§ **Task instructions**
Begin at the line below that has "(** * A basis" and stop after the line that has "Lemma CreateSignature_loop_covers : forall". Please restate only those lines, word for word.

[Saved entries]

*** Block opens ***

(** C1. With [block_size] 5, basis ["HELLO"] and source ["HELLO WORL"], the
    three calls return without error and the output is ["HELLO"]: the second
    block of the source is read in full, is not matched, and the read that
    follows meets [EOF] with no byte, where the loop is left before the
    pending bytes are sent. The same happens with an empty basis, whatever the
    strong hasher. With [block_size] 4, basis ["WXYZQ"] and source
    ["abcWXYZQr"], [CreateDelta] panics: after the one-byte window ["Q"] is
    matched, [sum.tail] stands past [validTo] and the next window is
    [buffer[11:9]]. *)
Theorem roundtrip_drops_unmatched_last_block :
  roundtrip tagHasher (mkRSync 5 0 None) (bytes "HELLO") (bytes "HELLO WORL")
  = (bytes "HELLO", (Returned None, Returned None, None))
  /\ (forall md5 h,
        roundtrip md5 (mkRSync 2 0 h) [] (bytes "AB")
        = ([], (Returned None, Returned None, None)))
  /\ roundtrip tagHasher (mkRSync 4 0 None) (bytes "WXYZQ") (bytes "abcWXYZQr")
     = (bytes "abcWXYZQ", (Returned None, Panicked, None)).
Proof.
  split; [vm_compute; reflexivity|]. split; [|vm_compute; reflexivity].
  intros md5 [h|]; vm_compute; reflexivity.
Qed.

(** C3. With [block_size] 2 and [max_data_op] 2, the source ["ABC"] and an
    empty signature, the one operation sent is a DATA of three bytes; with
    [max_data_op] 20, ten times the block size, a source of 21 bytes is sent
    as one DATA of 21 bytes. *)
Theorem data_longer_than_MaxDataOp :
  delta tagHasher (mkRSync 2 2 None) (bytes "ABC") []
  = (mkRSync 2 2 (Some tagHasher), [mkOp DATA 0 (bytes "ABC")], Returned None)
  /\ delta tagHasher (mkRSync 2 20 None) (bytes "0123456789abcdefghijk") []
     = (mkRSync 2 20 (Some tagHasher), [mkOp DATA 0 (bytes "0123456789abcdefghijk")],
        Returned None).
Proof. split; vm_compute; reflexivity. Qed.

End Cases.

Section WireCases.
Import Proto Wire.

(** C7. Two BLOCK operations written through [OperationWriter] take four
    bytes; [ReadOperations] sends the first on [ops] and returns. Two
    signature records with strong hashes of four bytes take twenty bytes;
    [ReadAllSignatures] returns the first. In both the read that asks for more
    bytes than remain meets [EOF], [loop] is cleared, and the records still in
    the buffer are not decoded. *)
Theorem decode_stops_at_first_short_read :
  let ops := [mkOperation OpBlock 0 0 []; mkOperation OpBlock 1 0 []] in
  let sig := [RSync.mkBlockHash 0 [x0a; x0b; x0c; x0d] 7;
              RSync.mkBlockHash 1 [x1a; x1b; x1c; x1d] 9] in
  (exists wire, writeOperations ops = Ok wire /\ len wire = 4 /\
     ReadOperations (mkReader TypeDelta (wholeBody wire))
     = Ok ([mkOperation OpBlock 0 0 []], [], None))
  /\ len (writeSignatures sig) = 20
  /\ ReadAllSignatures (mkReader TypeSignature (wholeBody (writeSignatures sig)))
     = Ok ([RSync.mkBlockHash 0 [x0a; x0b; x0c; x0d] 7], None).
Proof.
  cbv zeta. split; [|split]; [|vm_compute; reflexivity..].
  eexists. split; [vm_compute; reflexivity|]. split; vm_compute; reflexivity.
Qed.

End WireCases.

(** * A basis diffed against its own signature *)

Section Buffers.
Import RSync.

Lemma slice_blit_same (buf : list byte) q d :
  0 <= q -> q + len d <= len buf -> slice (blit buf q d) q (q + len d) = Some d.
Proof.
  intros Hq Hfit. pose proof (len_nonneg d).
  rewrite slice_ok by (rewrite ?len_blit; lia). f_equal.
  unfold blit. rewrite drop_app_length' by (rewrite length_firstn; unfold len in *; lia).
  replace (q + len d - q) with (len d) by lia. unfold len. rewrite Nat2Z.id.
  apply take_app_length.
Qed.

Lemma slice_empty (buf : list byte) p : 0 <= p -> p <= len buf -> slice buf p p = Some [].
Proof. intros. rewrite slice_ok by lia. now rewrite Z.sub_diag. Qed.

Lemma len_make n : 0 <= n -> len (make n) = n.
Proof. intros Hn. unfold len, make. rewrite repeat_length. lia. Qed.

End Buffers.

Section SelfCopy.
Import RSync DeltaSpec Session.

Variable md5 : Hasher.
Variable h : Hasher.
Variables bs mdo : Z.
Hypothesis bs_pos : 0 < bs.
Hypothesis mdo_pos : 0 < mdo.
Hypothesis digest_nonempty : forall v, h v <> [].

#[local] Arguments βhash : simpl never.
#[local] Arguments ReadAtLeast : simpl never.
#[local] Arguments blit : simpl never.
#[local] Arguments slice : simpl never.

#[local] Abbreviation r := (mkRSync bs mdo (Some h)).
#[local] Abbreviation L := (bs * 3 + mdo).

Lemma blockAt_skip v j :
  0 <= j -> blockAt bs (skipn (Z.to_nat bs) v) j = blockAt bs v (j + 1).
Proof.
  intros Hj. unfold blockAt. rewrite skipn_skipn. do 2 f_equal. nia.
Qed.

Lemma knows_mono sig sig' v : incl sig sig' -> knows h sig v -> knows h sig' v.
Proof. intros Hi (e & He & Ha). exists e. split; [apply Hi, He|exact Ha]. Qed.

(** [CreateSignature] reads the basis to its end and leaves an entry for every
    full block. *)
Lemma CreateSignature_loop_covers : forall fuel pend st idx,
  (length pend < fuel)%nat ->
  exists entries rd,
    CreateSignature_loop fuel r (mkReader pend EOF) collect st idx
    = (rd, st ++ entries, Returned None) /\
    forall j, 0 <= j -> (j + 1) * bs <= len pend -> knows h entries (blockAt bs pend j).
Proof.
  induction fuel as [|fuel IH]; intros pend st idx Hfuel; [lia|].
  simpl. unfold ReadAtLeast. simpl.
  destruct (Z.leb_spec bs (len pend)) as [Hle|Hlt].
  - set (block := firstn (Z.to_nat bs) pend).
    set (e0 := mkBlockHash idx (h block) (βhash block).1.1).
    destruct (IH (skipn (Z.to_nat bs) pend) (st ++ [e0]) (u64 (idx + 1)))
      as (entries & rd & Hrun & Hcov).
    { rewrite length_skipn. unfold len in Hle. lia. }
    exists (e0 :: entries), rd. split.
    { subst e0. destruct (βhash block) as [[weak b1] b2]. simpl in *.
      rewrite Hrun. now rewrite <- app_assoc. }
    intros j Hj Hfit. destruct (Z.eq_dec j 0) as [->|Hne].
    + exists e0. split; [now left|]. unfold blockAt. simpl. fold block.
      split; reflexivity.
    + apply knows_mono with entries; [apply incl_tl, incl_refl|].
      replace j with ((j - 1) + 1) by lia. rewrite <- blockAt_skip by lia.
      apply Hcov; [lia|]. unfold len in *. rewrite length_skipn. nia.
  - destruct (Z.eqb_spec (len pend) 0) as [H0|H0].
    + exists [], (mkReader [] EOF). split; [now rewrite app_nil_r|]. intros j Hj Hfit. nia.
    + destruct (βhash pend) as [[weak b1] b2]. simpl.
      eexists [_], _. split; [reflexivity|]. intros j Hj Hfit. nia.
Qed.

*** Block closes ***

§ **Task solution**
(** * A basis diffed against its own signature *)

Section Buffers.
Import RSync.

Lemma slice_blit_same (buf : list byte) q d :
  0 <= q -> q + len d <= len buf -> slice (blit buf q d) q (q + len d) = Some d.
Proof.
  intros Hq Hfit. pose proof (len_nonneg d).
  rewrite slice_ok by (rewrite ?len_blit; lia). f_equal.
  unfold blit. rewrite drop_app_length' by (rewrite length_firstn; unfold len in *; lia).
  replace (q + len d - q) with (len d) by lia. unfold len. rewrite Nat2Z.id.
  apply take_app_length.
Qed.

Lemma slice_empty (buf : list byte) p : 0 <= p -> p <= len buf -> slice buf p p = Some [].
Proof. intros. rewrite slice_ok by lia. now rewrite Z.sub_diag. Qed.

Lemma len_make n : 0 <= n -> len (make n) = n.
Proof. intros Hn. unfold len, make. rewrite repeat_length. lia. Qed.

End Buffers.

Section SelfCopy.
Import RSync DeltaSpec Session.

Variable md5 : Hasher.
Variable h : Hasher.
Variables bs mdo : Z.
Hypothesis bs_pos : 0 < bs.
Hypothesis mdo_pos : 0 < mdo.
Hypothesis digest_nonempty : forall v, h v <> [].

#[local] Arguments βhash : simpl never.
#[local] Arguments ReadAtLeast : simpl never.
#[local] Arguments blit : simpl never.
#[local] Arguments slice : simpl never.

#[local] Abbreviation r := (mkRSync bs mdo (Some h)).
#[local] Abbreviation L := (bs * 3 + mdo).

Lemma blockAt_skip v j :
  0 <= j -> blockAt bs (skipn (Z.to_nat bs) v) j = blockAt bs v (j + 1).
Proof.
  intros Hj. unfold blockAt. rewrite skipn_skipn. do 2 f_equal. nia.
Qed.

Lemma knows_mono sig sig' v : incl sig sig' -> knows h sig v -> knows h sig' v.
Proof. intros Hi (e & He & Ha). exists e. split; [apply Hi, He|exact Ha]. Qed.

(** [CreateSignature] reads the basis to its end and leaves an entry for every
    full block. *)
Lemma CreateSignature_loop_covers : forall fuel pend st idx,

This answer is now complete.